Among the many memories of our meetings in Washington two stand out. During the early part of 1981 I was in temporary charge of the American Embassy in Moscow but returned briefly to Washington for consultations. When I arrived, I was told that Vasya and Maya invited me to a party in their Washington apartment. I don’t recall whether it was a birthday party or another occasion, but it turned out to be a rather strange combination of celebration and mourning. Vasya had come to Washington on a grant to stay for a year. He had left Moscow with no intent to emigrate. But shortly before the party he learned that he had been deprived of Soviet citizenship.
That news hit Vasya hard. Uncomfortable as he had been with Soviet restrictions on life, Russia was home and to feel rejected by the government of his own country and to lose the prospect of returning when he wished were bitter counterparts to his feeling of artistic liberation in America. Maya had prepared a sumptuous meal with much seafood – I recall piles of lobster. We were all outwardly exuberant, welcoming the Aksyonovs to America, but there was an undercurrent of melancholy as well, a mood well in tune with the jazz melodies Vasya loved so much.
My next snapshot memory: Rebecca and I arranged a dinner for the Askyonovs and Lyubimovs when Yuri Petrovich was in Washington directing his version of Crime and Punishment at the Arena Theater. They were two titans of Russian culture forced into what fortunately turned out to be temporary exile, though no one at that time could be confident it was temporary. Leonid Brezhnev was at the height of his power, but already showing signs of senility. During dinner, Vasya and Yuri regaled us with hilarious improvised skits. Lyubimov would play Brezhnev and Vasya a fawning Soviet journalist putting questions to him. Their performance kept all the guests in stitches and provided us with one of the most memorable evenings we have experienced.

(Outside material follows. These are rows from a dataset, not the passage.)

(** * CodeNarrator: the documentation pipeline of [src/analyzer.js]

    A shallow embedding of [analyzeCodebase] and the properties of its
    control flow: input validation, discovery, the per-file loop with its
    local error handler, the fixed delay between files and the final
    summary.

    The function is [async]; every collaborator call in it is awaited, so
    an [await f(x)] is embedded as a plain sequential call.  The outside
    world (filesystem, glob, the AI client, the markdown writer, the clock)
    is an abstract state [W] with the operations of [Host]; every call into
    it, with its outcome, and every console write is recorded in a trace of
    [Event]s.

    A JavaScript string is a Rocq string, one character for one code unit,
    so that [String.length] is the [length] property. *)

From Stdlib Require Import String Ascii List ZArith Lia Bool DecimalString.
Import ListNotations.
Open Scope string_scope.

(** ** JavaScript values *)

(** The values the caller can pass for [folderPath], [options.output] and
    [options.verbose].  A number is either an integer or NaN (every other
    number is truthy and not a string, like a non-zero integer); [VObject]
    is any object. *)
Inductive JsValue : Type :=
| VUndefined
| VNull
| VBool (b : bool)
| VNumber (n : Z)
| VNaN
| VString (s : string)
| VObject.

(** [ToBoolean]: what [!v] and [if (v)] test. *)
Definition ToBoolean (v : JsValue) : bool :=
  match v with
  | VUndefined | VNull | VNaN => false
  | VBool b => b
  | VNumber n => negb (n =? 0)%Z
  | VString s => negb (s =? "")
  | VObject => true
  end.

(** [typeof v === 'string'] *)
Definition is_string (v : JsValue) : bool :=
  match v with VString _ => true | _ => false end.

(** An [Error] object: its message and its stack ([None] is [undefined]). *)
Record JsError : Type := mkError { message : string; stack : option string }.

(** How a call ends: it returns a value or throws (for an awaited promise:
    it resolves or rejects). *)
Inductive Completion (A : Type) : Type :=
| Normal (a : A)
| Throw (e : JsError).
Arguments Normal {A} a.
Arguments Throw {A} e.

(** [options]: a property that is absent reads as [undefined]. *)
Record Options : Type := mkOptions {
  output : JsValue;
  model : JsValue;
  verbose : JsValue }.

(** The default of the parameter, [options = {}]. *)
Definition empty_options : Options :=
  {| output := VUndefined; model := VUndefined; verbose := VUndefined |}.

(** The second argument: [None] when the caller omits it. *)
Definition options_or_default (opts : option Options) : Options :=
  match opts with Some o => o | None => empty_options end.

(** ** Events *)

Inductive Stream : Type := Log | Warn | Error.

Vasya was finally allowed to return to Moscow during Gorbachev’s perestroika. I was then American ambassador in Moscow and Rebecca and I invited Vasya and Maya to visit and to stay with us while in Moscow. We attended with them the dramatization of Yevgenia Ginzburg’s memoirs at Oleg Tabakov’s Sovremenik Theater, and also a dramatization of Vasya’s povest’, «Zatovarennaya bochkotara». Both plays were done brilliantly. Vasya was deeply moved by the portrayal of his mother’s experiences, and delighted that Tabakov and the Sovremenik actors had managed to capture the spirit and humor of the story he had written.
While on this first trip back to Russia – it was still part of the Soviet Union then – Vasya agreed to give a public lecture at Spaso House about his experiences in America. He called it «A Russian Writer in America». As I recall, his theme could be summarized as follows: «I am a Russian writer living in America. When my country rejected me, America took me in. But I am still a Russian writer. A Russian writer in America». The following year, Vasya’s Soviet citizenship was restored.
As an American whose life has been intwined with Russian culture, I am comforted by the thought that my country has served at critical times as a refuge for creative artists facing political oppression at home. Vasily Aksyonov and Yuri Lyubimov, along with many others including Vladimir Nabokov, Alexander Solzhenitsyn, Mstislav Rostropovich, Ernst Neizvestny, and Iosif Brodsky enriched both American and Russian culture by their presence on our soil. Anyone who argues that the fundamental interests of Russia and America are in conflict should ponder the fact that our cultures are not only mutually compatible, but are mutually supporting. Neither culture would be what it is without the other, and there is no better proof of our shared values than the work of Vasili Pavlovich Aksyonov.